Family photos are everywhere, which seems appropriate because Mrs. Ruskin and her six brothers and sisters grew up in the house. Her parents bought it in 1960 after it had been vacant for several years. It had no working kitchen or bathroom, so her father, Richard Nichols, made them himself. To make the house habitable for his large family and mother-in-law, the bricklayer ripped out pocket doors and transoms over the bedroom doors and carved out a laundry room from the covered back porch. And the siding? He left the white aluminum siding intact and boxed in the front porch posts. It was pretty typical 1960s-'70s remodeling, but enough of the old house remained that the Ruskins decided to buy it 38 years ago.
"We wanted to buy a fixer-upper," Mrs. Ruskin said. "We said, 'Let's buy the fixer-upper we know rather the one we don't know.' We were only going to live here five years anyway."
For the first 20 years or so, they focused on upkeep and raising their children. Mr. Ruskin had a 37-year career as an equipment operator for PennDOT. But he was always a woodworker, and retirement allowed him to get to many of the projects on his to-do list. Whenever he opened a wall, he put in cellulose or rock wool insulation -- and one other thing.
"Every time we did anything, we put in time capsules" so that the next owners would know a little bit about the previous owners, he said.

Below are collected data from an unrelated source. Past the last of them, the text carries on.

(** [do ... while]: whether the loop has ended after these rounds. *)
Definition go_on (r : Round) (s : Scan) : bool :=
  negb (r_break r) && ((nextPort s <=? endPort) || (0 <? running s)).
Fixpoint scan_loop (rounds : list Round) (s : Scan) : option (bool * Scan) :=
  match rounds with
  | [] => Some (false, s)
  | r :: rounds =>
      s ← scan_round r s;
      if go_on r s then scan_loop rounds s else Some (true, s)
  end.

(** Before the loop; the ports of the summary. *)
Definition initial_scan (simultaneous startPort : Z) : Scan :=
  {| slots := replicate (Z.to_nat simultaneous) None; nextPort := startPort; running := 0;
     success := replicate (Z.to_nat (endPort + 1)) false; log := [] |}.
Definition summary (s : Scan) : list Z :=
  filter (fun p => success s !! Z.to_nat p = Some true) (seqZ 1 endPort).
End Scanner.

(** The limits the arguments are forced into. *)
Definition clamp_ports (startPort endPort : Z) : Z * Z :=
  let clamp p := let p := if p <? 1 then 1 else p in if 65535 <? p then 65535 else p in
  let startPort := clamp startPort in
  let endPort := clamp endPort in
  (if endPort <? startPort then endPort else startPort, endPort).
Definition clamp_timeout (connectTimeout : Z) : Z :=
  if 300000000 <? connectTimeout then 300000000 else connectTimeout.
Definition clamp_simultaneous (n : Z) : Z :=
  let n := if n <? 1 then 1 else n in if 512 <? n then 512 else n.

(** ** What the log says *)

Definition tried (l : list Message) : list Z :=
  omap (fun m => match m with Trying p => Some p | _ => None end) l.
Definition verdicts (l : list Message) : list Z :=
  omap (fun m => match m with Trying _ => None | Active p | Unused p | Inactive p => Some p end) l.
Definition open_ports (l : list (option Slot)) : list Z := omap (fmap sl_port) l.

#[export] Instance Message_eq_dec : EqDecision Message.
Proof. solve_decision. Defined.

Lemma tried_app l l' : tried (l ++ l') = tried l ++ tried l'.
Proof. apply omap_app. Qed.
Lemma verdicts_app l l' : verdicts (l ++ l') = verdicts l ++ verdicts l'.
Proof. apply omap_app. Qed.
Lemma tried_Trying l : tried (Trying <$> l) = l.
Proof. induction l as [|p l IH]; [done|]. cbn. by f_equal. Qed.
Lemma verdicts_Trying l : verdicts (Trying <$> l) = [].
Proof. by induction l. Qed.

Lemma open_ports_le l : (length (open_ports l) <= length l)%nat.
Proof.
  unfold open_ports. induction l as [|[sl|] l IH]; cbn [length omap list_omap fmap option_fmap option_map] in *; cbn; lia.
Qed.

Section Proofs.
Variables (endPort connectTimeout startPort : Z) (simultaneous : nat).
Hypothesis Hrange : 1 <= startPort <= endPort.

(** The new sockets take the next ports. *)
Definition attempts_ok (n : nat) (l : list Attempt) : Prop :=
  (n <= length l)%nat /\ Forall (fun a => attempt_ok a = true) l.

Lemma open_sockets_run free : forall attempts next run messages,
  attempts_ok (length free) attempts -> next <= endPort + 1 ->
  exists l n, open_sockets endPort connectTimeout free attempts next run messages
      = Some (l, next + n, run + n, messages ++ (Trying <$> seqZ next n))
    /\ 0 <= n /\ next + n <= endPort + 1 /\ length l = length free
    /\ open_ports l ≡ₚ open_ports free ++ seqZ next n
    /\ (next + n = endPort + 1 \/ length (open_ports l) = length l).
Proof.
  induction free as [|[sl|] free IH]; intros attempts next run messages [Hn Ha] Hnext; cbn [open_sockets].
  - exists [], 0. rewrite !Z.add_0_r. rewrite seqZ_nil by lia. rewrite fmap_nil, !app_nil_r.
    split_and!; try done. by right.
  - destruct (IH attempts next run messages) as (l & n & E & H1 & H2 & H3 & H4 & H5).
    { split; [cbn in Hn; lia|done]. } { done. }
    exists (Some sl :: l), n. rewrite E. do 3 (split; [done|]). split; [by cbn; rewrite H3|].
    change (open_ports (Some sl :: l)) with (sl_port sl :: open_ports l).
    change (open_ports (Some sl :: free)) with (sl_port sl :: open_ports free).
    split; [by rewrite H4|]. destruct H5 as [?|H5]; [by left|right]; cbn; by rewrite H5.
  - destruct (Z.leb_spec next endPort) as [Hle|Hgt].
    + destruct attempts as [|a attempts]; [cbn in Hn; lia|].
      apply Forall_cons in Ha as [Ha Ha']. rewrite Ha.
      destruct (IH attempts (next + 1) (run + 1) (messages ++ [Trying next]))
        as (l & n & E & H1 & H2 & H3 & H4 & H5).
      { split; [cbn in Hn; lia|done]. } { lia. }
      exists (Some {| sl_fd := at_fd a; sl_port := next; sl_timeout := wrap 64 (connectTimeout + at_time a) |} :: l), (n + 1).
      rewrite E. replace (next + 1 + n) with (next + (n + 1)) by lia.
      replace (run + 1 + n) with (run + (n + 1)) by lia.
      assert (Eq : seqZ next (n + 1) = next :: seqZ (next + 1) n).
      { rewrite seqZ_cons by lia. f_equal; f_equal; lia. }
      rewrite Eq, fmap_cons. rewrite <- (assoc_L (++)). split; [done|]. do 2 (split; [lia|]). split; [by cbn; rewrite H3|].
      match goal with |- open_ports (Some ?sl :: l) ≡ₚ _ /\ _ =>
        change (open_ports (Some sl :: l)) with (next :: open_ports l) end.
      change (open_ports (None :: free)) with (open_ports free).
      split; [rewrite H4; by rewrite Permutation_middle|].
      destruct H5 as [?|H5]; [left; lia|right]; cbn; by rewrite H5.
    + exists (None :: free), 0. rewrite !Z.add_0_r. rewrite seqZ_nil by lia.
      rewrite fmap_nil, !app_nil_r. split_and!; try done; try lia.
Qed.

His father-in-law, who died in 1990, inadvertently left behind a few clues for him, too. The couple initially planned to just paint the house last year. But then they heard the cost -- at least $5,000 -- and painters' opinion that it wouldn't last very long due to the house's poor condition. So they began to look into AZEK and HardieBoard trim and Mastic Quest double Dutch lap siding. They found they could approximate the profiles of the narrow Victorian siding -- even the intricate timbering that characterizes the Stick style. Although the stickwork had been removed long ago, its pattern and dimensions were visible as a ghostly outline in some places.
They could bring the house back to its appearance in a 1930s photo given to them by the grandson of a man who once lived there. But it wouldn't be cheap -- more than $38,000, including installation by Mike Gagne of Gagne Home Improvements. And what colors should it be?
The Ruskins tried many combinations before settling on a four-color scheme -- light green, dark green, cream and bright red for the Stick details. Although not as pretty as the Painted Ladies on the West Coast, it was a favorite among Victorian homeowners in the Northeast.
Just as installation started, the Ruskins received one more nod of approval from this old house. When contractors removed a section of old rotted siding, they discovered the house's new colors were very similar to the old ones. It made their day.
"I was glad," Mrs. Ruskin said. "A lot of things told us that this was the right thing to do."